The issue is that Mann is not a good enough writer to make his images into something more than what they are, with depth or nuance. The interest in the construct of glamour means that nothing feels truly observed from natural behavior but instead from how people pose. All he has is a visual aesthetic. He has undoubtedly spent time with people being themselves, but he has chosen not to take any lessons away from those moments.

There are mainstream superhero artists whose work readily betrays its origins in traced pornography. Dilraj Mann's fashion magazine aesthetic may be slightly more benign in the charge it gives its female characters, but it's no more capable at granting characters the appearance of interiority, past the mediated presentations of self.
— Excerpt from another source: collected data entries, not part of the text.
Lemma openRouterDebate_outcome_witness :
  exists error prompt personality w0,
    fst (fst (OpenRouter.debate OpenRouter.rateLimited asciiBlank (Some "sk-or-key")
                "203.0.113.7" 1000 sampleBody [] start))
    = Replied 500 (ErrorPayload "Failed to generate debate"
                     (Some "OpenRouter API error: 429 - Rate limit exceeded"))
    /\ Js.message error = "OpenRouter API error: 429 - Rate limit exceeded"
    /\ OpenRouter.callOpenRouter OpenRouter.rateLimited prompt personality "short"
         (Some "llama33") w0
       = (Throws error,
          snd (OpenRouter.debate OpenRouter.rateLimited asciiBlank (Some "sk-or-key")
                 "203.0.113.7" 1000 sampleBody [] start)).
Proof.
  destruct (openRouterDebate_outcome OpenRouter.rateLimited asciiBlank
              (Some "sk-or-key") "203.0.113.7" 1000 sampleBody []
              "Tea is better than coffee" 2 "short"
              eq_refl eq_refl eq_refl eq_refl eq_refl)
    as [[(debateRounds & E & _) | (e & p & pers & w0 & E & _ & Ecall)] _].
  - vm_compute in E. discriminate E.
  - exists e, p, pers, w0. split; [vm_compute; reflexivity|].
    split; [|exact Ecall].
    vm_compute in E. injection E as Em. symmetry. exact Em.
Defined.

Lemma callOpenRouter_answered
    (endpoint : nat -> Request -> OpenRouter.FetchOutcome)
    (reply : nat -> option string)
    (prompt : string) (personality : Personality) (length : string)
    (model : option string) (w : World) :
  (forall n r, exists response,
      endpoint n r = OpenRouter.Resolves response
      /\ OpenRouter.ok response = true
      /\ OpenRouter.json response = Got (OpenRouter.Content (reply n))) ->
  OpenRouter.callOpenRouter endpoint prompt personality length model w
  = (Returns (reply (calls w)),
     sent (OpenRouter.buildRequest prompt personality length
             (match model with Some m => m | None => "llama" end)) w).
Proof.
  intros Hreply.
  destruct (callOpenRouter_run endpoint prompt personality length model w)
    as (k & Hk & E & Hbefore & _).
  assert (k = 0)%nat as ->.
  { destruct k as [|k]; [reflexivity|].
    specialize (Hbefore 0%nat ltac:(lia)). rewrite Nat.add_0_r in Hbefore.
    match type of Hbefore with
    | OpenRouter.retried (endpoint ?n ?r) = true =>
        destruct (Hreply n r) as (response & Eo & Hok & Hjson)
    end.
    rewrite Eo in Hbefore. unfold OpenRouter.retried in Hbefore.
    rewrite Hok, Hjson in Hbefore. discriminate. }
  rewrite E, Nat.add_0_r. cbn [backoffLog].
  match goal with
  | |- context [endpoint ?n ?r] =>
      destruct (Hreply n r) as (response & Eo & Hok & Hjson)
  end.
  rewrite Eo. unfold OpenRouter.settle. rewrite Hok, Hjson.
  unfold sent. rewrite Nat.add_1_r. reflexivity.
Qed.

Section FirstRound.

Variable call : string -> Personality -> string -> option string -> World
                -> Completion * World.
Variable build : string -> Personality -> string -> option string -> Request.
Variable reply : nat -> option string.

Hypothesis call_sends : forall prompt personality length model w,
  call prompt personality length model w
  = (Returns (reply (calls w)), sent (build prompt personality length model) w).

Lemma generateRounds_extends
    (rounds : Z) (topic responseLength : string) (model : option string) :
  forall fuel i context debateRounds w,
    exists l,
      log (snd (generateRounds call fuel i rounds topic responseLength model
                  context debateRounds w))
      = log w ++ l.
Proof.
  induction fuel as [|fuel IH]; intros i context debateRounds w.
  - exists []. cbn [generateRounds snd]. now rewrite app_nil_r.
  - cbn [generateRounds]. destruct (i <=? rounds).
    + rewrite !call_sends.
      match goal with
      | |- context [generateRounds call fuel ?j rounds topic responseLength model
                      ?c ?acc ?w2] =>
          destruct (IH j c acc w2) as (l & El)
      end.
      rewrite El. unfold sent. cbn [log]. rewrite <- !app_assoc.
      eexists. reflexivity.
    + exists []. cbn [snd]. now rewrite app_nil_r.
Qed.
One of the most galling things about Dalston Monsterzz, beyond any storytelling choices, is that the characters are so dumb and unlikable. If a character croaking out "my boobs" from off-panel after a fight counts as a joke, the jokes are unfunny. There are SO MANY characters, and they're all shitty to each other, all the time. (Two of the more prominent supporting characters are dating but don't exchange any tender words to each other in the entire book.) All character motivations are thin and base, even if obfuscations occasionally point in the direction of something more complicated for a second or two. Details of plot and world-building are nonsensical or contradictory. The layouts and storytelling are marred by unnecessary details.

The best thing about the book is its color palette. The thumbnails of spreads at the publisher's website will give you a positive impression. You will enjoy the book the most if you look at it at a distance past the point of the text's legibility.